CD3-engaging bispecific antibodies trigger a paracrine regulated wave of T-cell recruitment for effective tumor killing
Chen‐Yi Liao, Patrick Engelberts, Andreea Ioan‐Facsinay, Janna E. Klip, Thomas Schmidt, Rob Ruijtenbeek, Erik H.J. Danen
Abstract
The mechanism of action of bispecific antibodies (bsAbs) directing T-cell immunity to solid tumors is incompletely understood. Here, we screened a series of CD3xHER2 bsAbs using extracellular matrix (ECM) embedded breast cancer tumoroid arrays exposed to healthy donor-derived T-cells.

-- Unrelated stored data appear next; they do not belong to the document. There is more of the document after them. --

(** X13.  The two Series of the store ranking list every store of the
    scored set once, the one by descending average and the other by
    descending best score.  A store's best score is the final score of one of
    its products and no product of the store has a higher one; its average
    is the mean of its products' scores. *)
Theorem store_rankings_series (sort_values : sorter) (df : list Scored.row) :
  sorts_descending sort_values ->
  let avg_store_scores := fst (display_store_rankings sort_values df) in
  let max_store_scores := snd (display_store_rankings sort_values df) in
  List.NoDup (map fst avg_store_scores) /\
  List.NoDup (map fst max_store_scores) /\
  (forall s, In s (map fst avg_store_scores) <-> In (Some s) (map store_of df)) /\
  (forall s, In s (map fst max_store_scores) <-> In (Some s) (map store_of df)) /\
  StronglySorted (fun x y => snd y <= snd x) avg_store_scores /\
  StronglySorted (fun x y => snd y <= snd x) max_store_scores /\
  (forall s a, In (s, a) avg_store_scores ->
     a = mean (map Scored.final_score (group store_of s df)) /\
     exists m, In (s, m) max_store_scores /\
               (exists r, In r df /\ store_of r = Some s /\ Scored.final_score r = m) /\
               (forall r, In r df -> store_of r = Some s -> Scored.final_score r <= m)).
Proof.
  intros Hsort avg mx. subst avg mx. unfold display_store_rankings.
  destruct df as [|r0 df0].
  { simpl. repeat split; try constructor; try tauto. }
  set (df := r0 :: df0). cbn [fst snd].
  destruct (Hsort _ snd (groupby_final_score mean df)) as [Pavg Savg].
  destruct (Hsort _ snd (groupby_final_score maximum df)) as [Pmax Smax].
  assert (Hkeys : forall agg l, Permutation l (groupby_final_score agg df) ->
            List.NoDup (map fst l) /\
            (forall s, In s (map fst l) <-> In (Some s) (map store_of df))).
  { intros agg l P. pose proof (Permutation_map fst P) as P'. rewrite groupby_keys in P'.
    split.
    - eapply Permutation_NoDup; [symmetry; exact P' | apply group_keys_NoDup].
    - intros s. rewrite <- group_keys_In. split; apply Permutation_in;
        [exact P' | symmetry; exact P']. }
  destruct (Hkeys _ _ Pavg) as [H1 H3]. destruct (Hkeys _ _ Pmax) as [H2 H4].
  split; [exact H1|]. split; [exact H2|]. split; [exact H3|]. split; [exact H4|].
  split; [exact Savg|]. split; [exact Smax|].
  intros s a Ha. apply (Permutation_in _ Pavg) in Ha. apply groupby_In in Ha.
  destruct Ha as [Hs ->]. split; [reflexivity|].
  set (scores := map Scored.final_score (group store_of s df)).
  pose proof (group_scores_nonempty df s Hs) as Hne. fold scores in Hne.
  destruct (maximum_spec scores Hne) as [Hin Hall].
  exists (maximum scores). split; [|split].
  - apply (Permutation_in _ (Permutation_sym Pmax)). apply groupby_In. split; [exact Hs | reflexivity].
  - unfold scores in Hin. apply in_map_iff in Hin. destruct Hin as (r & Hr & Hin).
    apply group_In in Hin. exists r. tauto.
  - intros r Hr Hstore. rewrite List.Forall_forall in Hall. apply Hall.
    unfold scores. apply in_map. apply group_In. split; assumption.
Qed.
(** * Credential store of containers/image: [pkg/docker/config/config.go]

    A shallow embedding of the credential resolution engine of
    [config.go] and the properties of it that the specification states.

    Conventions of the embedding.
    - A Go [string] is a sequence of bytes: Rocq's [string] (a list of
      [ascii], one per byte).
    - A Go [int] index is a [Z]; the sentinel [-1] of [strings.Index] and
      friends is kept.
    - A Go function returning [(T, error)] returns a [result T]; in every
      such function of this file the value returned next to a non-nil
      error is the zero value and is ignored by the callers.
    - A Go [map] is an [option (gmap string V)]: [None] is the nil map,
      which reads like an empty map.
    - Functions of other packages ([strings], [encoding/base64],
      [unicode/utf8]) are modelled where their behaviour is fixed by their
      documentation; [encoding/json], [path/filepath], the registries
      configuration and the credential helper programs are parameters.
    - Logging ([logrus]) has no effect on results and is left out. *)

From Stdlib Require Import ZArith Ascii String Lia.
From Equations.Prop Require Import Equations Logic.
From stdpp Require Import base option gmap strings list pretty.

Local Open Scope string_scope.
Local Open Scope Z_scope.
Local Open Scope list_scope.

#[local] Arguments String.append : simpl nomatch.

(** ** Go's [strings] package, on byte strings *)

Module Strings.

(** [len(s)] *)
Definition len (s : string) : Z := Z.of_nat (String.length s).

Fixpoint take (n : nat) (s : string) : string :=
  match n, s with
  | S n', String c s' => String c (take n' s')
  | _, _ => ""
  end.

Fixpoint drop (n : nat) (s : string) : string :=
  match n, s with
  | S n', String _ s' => drop n' s'
  | _, _ => s
  end.

(** [s[:i]] and [s[i:]] for an index in range. *)
Definition slice_to (s : string) (i : Z) : string := take (Z.to_nat i) s.
Definition slice_from (s : string) (i : Z) : string := drop (Z.to_nat i) s.

Definition HasPrefix (s pre : string) : bool := String.prefix pre s.

Definition TrimPrefix (s pre : string) : string :=
  if HasPrefix s pre then slice_from s (len pre) else s.

(** [strings.IndexByte]; [strings.IndexRune] of a rune below
    [utf8.RuneSelf] is this function. *)
Fixpoint IndexByte (s : string) (c : ascii) : Z :=
  match s with
  | "" => -1
  | String a s' =>
      if Ascii.eqb a c then 0
      else let i := IndexByte s' c in if i <? 0 then -1 else i + 1
  end.

Definition IndexRune (s : string) (r : ascii) : Z := IndexByte s r.

Definition ContainsRune (s : string) (r : ascii) : bool := 0 <=? IndexRune s r.

(** [strings.Index]: the first position at which [substr] occurs. *)
Fixpoint Index (s substr : string) : Z :=
  if String.prefix substr s then 0
  else match s with
       | "" => -1
       | String _ s' =>
           let i := Index s' substr in if i <? 0 then -1 else i + 1
       end.

(** [strings.LastIndex]: the last position at which [substr] occurs. *)
Fixpoint LastIndex (s substr : string) : Z :=
  match s with
  | "" => if String.prefix substr "" then 0 else -1
  | String _ s' =>
      let i := LastIndex s' substr in
      if 0 <=? i then i + 1
      else if String.prefix substr s then 0 else -1
  end.

(** [strings.Cut]: [(before, after, found)]. *)
Definition Cut (s sep : string) : string * string * bool :=
  let i := Index s sep in
  if 0 <=? i then (slice_to s i, slice_from s (i + len sep), true)
  else (s, "", false).

Fixpoint trimLeftByte (s : string) (c : ascii) : string :=
  match s with
  | String a s' => if Ascii.eqb a c then trimLeftByte s' c else s
  | "" => ""
  end.

Fixpoint trimRightByte (s : string) (c : ascii) : string :=
  match s with
  | "" => ""
  | String a s' =>
      match trimRightByte s' c with
      | "" => if Ascii.eqb a c then "" else String a ""
      | t => String a t
      end
  end.

(** [strings.Trim(s, cutset)] for a cutset of one byte below
    [utf8.RuneSelf]: that byte is removed from both ends. *)
Definition Trim (s : string) (c : ascii) : string :=
  trimLeftByte (trimRightByte s c) c.

End Strings.

(** ** [encoding/base64], [StdEncoding]

    A bit-level model: three bytes are four groups of six bits, most
    significant bit first; the final quantum is padded with '='. Decoding
    skips carriage returns and line feeds, wants whole quanta, accepts
    padding only in the last one, and (the encoding not being strict) does
    not look at the unused bits of a padded quantum. *)

Module Base64.

Definition sextet : Type := bool * bool * bool * bool * bool * bool.

Definition encodeStd : string :=
  "ABCDEFGHIJKLMNOPQRSTUVWXYZabcdefghijklmnopqrstuvwxyz0123456789+/".

Definition bit (b : bool) (w : nat) : nat := if b then w else O.

(** Most significant bit first. *)
Definition sextet_index (x : sextet) : nat :=
  let '(b5, b4, b3, b2, b1, b0) := x in
  (bit b5 32 + bit b4 16 + bit b3 8 + bit b2 4 + bit b1 2 + bit b0 1)%nat.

An initial phase of random T-cell movement throughout the ECM (day 1-2), was followed by a bsAb-dependent phase of active T-cell recruitment to tumoroids (day 2-4), and tumoroid killing (day 4-6). Low affinity HER2 or CD3 arms were compensated for by increasing bsAb concentrations. Instead, a bsAb binding a membrane proximal HER2 epitope supported tumor killing whereas a bsAb binding a membrane distal epitope did not, despite similar affinities and intra-tumoroid localization of the bsAbs, and efficacy in 2D co-cultures. Initial T-cell-tumor contact through effective bsAbs triggered a wave of subsequent T-cell recruitment. This critical surge of T-cell recruitment was explained by paracrine signaling and preceded a full-scale T-cell tumor attack.